Definition message (r : Report) : string := vformat (r_format r) (r_arg r).

End ErrorReporter.
Import ErrorReporter.

(** [contains s t]: [s] occurs in [t] as a contiguous substring. *)
Definition contains (s t : string) : Prop :=
  exists pre post : string, t = (pre ++ s ++ post)%string.

(** ** The operating system and the C++ runtime *)

Module Posix.

(** An entry of the descriptor table: the descriptor, the file it reads
    and the read offset. *)
Record OpenFile := mkOpenFile { of_fd : Z; of_path : string; of_pos : nat }.

(** A shared, read-only, file-backed mapping at offset 0. *)
Record Mapping := mkMapping { m_addr : ptr; m_len : Z; m_path : string }.

(** A heap block obtained from [operator new[]]; a cell is [None] until it
    has been written. *)
Record Block := mkBlock { b_addr : ptr; b_cells : list (option byte) }.

Record World := mkWorld {
  w_fs : list (string * list byte);     (* regular files, by path *)
  w_fds : list OpenFile;                (* open descriptors *)
  w_maps : list Mapping;                (* live mappings *)
  w_heap : list Block;                  (* live heap blocks *)
  w_log : list Report                   (* what the error sink received *)
}.

(** What the platform decides during one construction. *)
Record Oracle := mkOracle {
  o_open_err : bool;          (* open/fopen refuses an existing file *)
  o_fstat_err : bool;         (* fstat fails *)
  o_stack : Z;                (* value found in the uninitialised [sb.st_size] *)
  o_mmap : option positive;   (* page mmap would pick; None: refused *)
  o_new : option positive;    (* address new[] would pick; None: refused *)
  o_fread : nat               (* items the stream can deliver *)
}.

Definition set_fds (w : World) (t : list OpenFile) : World :=
  mkWorld (w_fs w) t (w_maps w) (w_heap w) (w_log w).
Definition set_maps (w : World) (m : list Mapping) : World :=
  mkWorld (w_fs w) (w_fds w) m (w_heap w) (w_log w).
Definition set_heap (w : World) (h : list Block) : World :=
  mkWorld (w_fs w) (w_fds w) (w_maps w) h (w_log w).
Definition set_log (w : World) (l : list Report) : World :=
  mkWorld (w_fs w) (w_fds w) (w_maps w) (w_heap w) l.

Fixpoint lookup_path (fs : list (string * list byte)) (path : string)
  : option (list byte) :=
  match fs with
  | [] => None
  | (p, data) :: fs' =>
      if String.eqb p path then Some data else lookup_path fs' path
  end.

(** The content of the file at [path], if there is one. *)
Definition file_at (w : World) (path : string) : option (list byte) :=
  lookup_path (w_fs w) path.

(** [error_reporter_->Report(format, arg)] *)
Definition Report_ (format arg : string) (w : World) : World :=
  set_log w (w_log w ++ [mkReport format arg]).

(** *** Descriptors *)

Definition fd_in_use (t : list OpenFile) (fd : Z) : bool :=
  existsb (fun f => of_fd f =? fd) t.

Fixpoint first_unused (t : list OpenFile) (fuel : nat) (fd : Z) : Z :=
  match fuel with
  | O => fd
  | S k => if fd_in_use t fd then first_unused t k (fd + 1) else fd
  end.

(** POSIX hands out the lowest descriptor not in use. *)
Definition lowest_unused (t : list OpenFile) : Z :=
  first_unused t (length t) 0.

Definition lookup_fd (t : list OpenFile) (fd : Z) : option OpenFile :=
  find (fun f => of_fd f =? fd) t.

Fixpoint drop_fd (fd : Z) (t : list OpenFile) : list OpenFile :=
  match t with
  | [] => []
  | f :: t' => if of_fd f =? fd then t' else f :: drop_fd fd t'
  end.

:::

Work instruction. Look above and repeat, character for character, the lines from the first one to the line with "Record OpenFile := mkOpenFile", counting both.

Reply.
Definition message (r : Report) : string := vformat (r_format r) (r_arg r).

End ErrorReporter.
Import ErrorReporter.

(** [contains s t]: [s] occurs in [t] as a contiguous substring. *)
Definition contains (s t : string) : Prop :=
  exists pre post : string, t = (pre ++ s ++ post)%string.

(** ** The operating system and the C++ runtime *)

Module Posix.

(** An entry of the descriptor table: the descriptor, the file it reads
    and the read offset. *)
Record OpenFile := mkOpenFile { of_fd : Z; of_path : string; of_pos : nat }.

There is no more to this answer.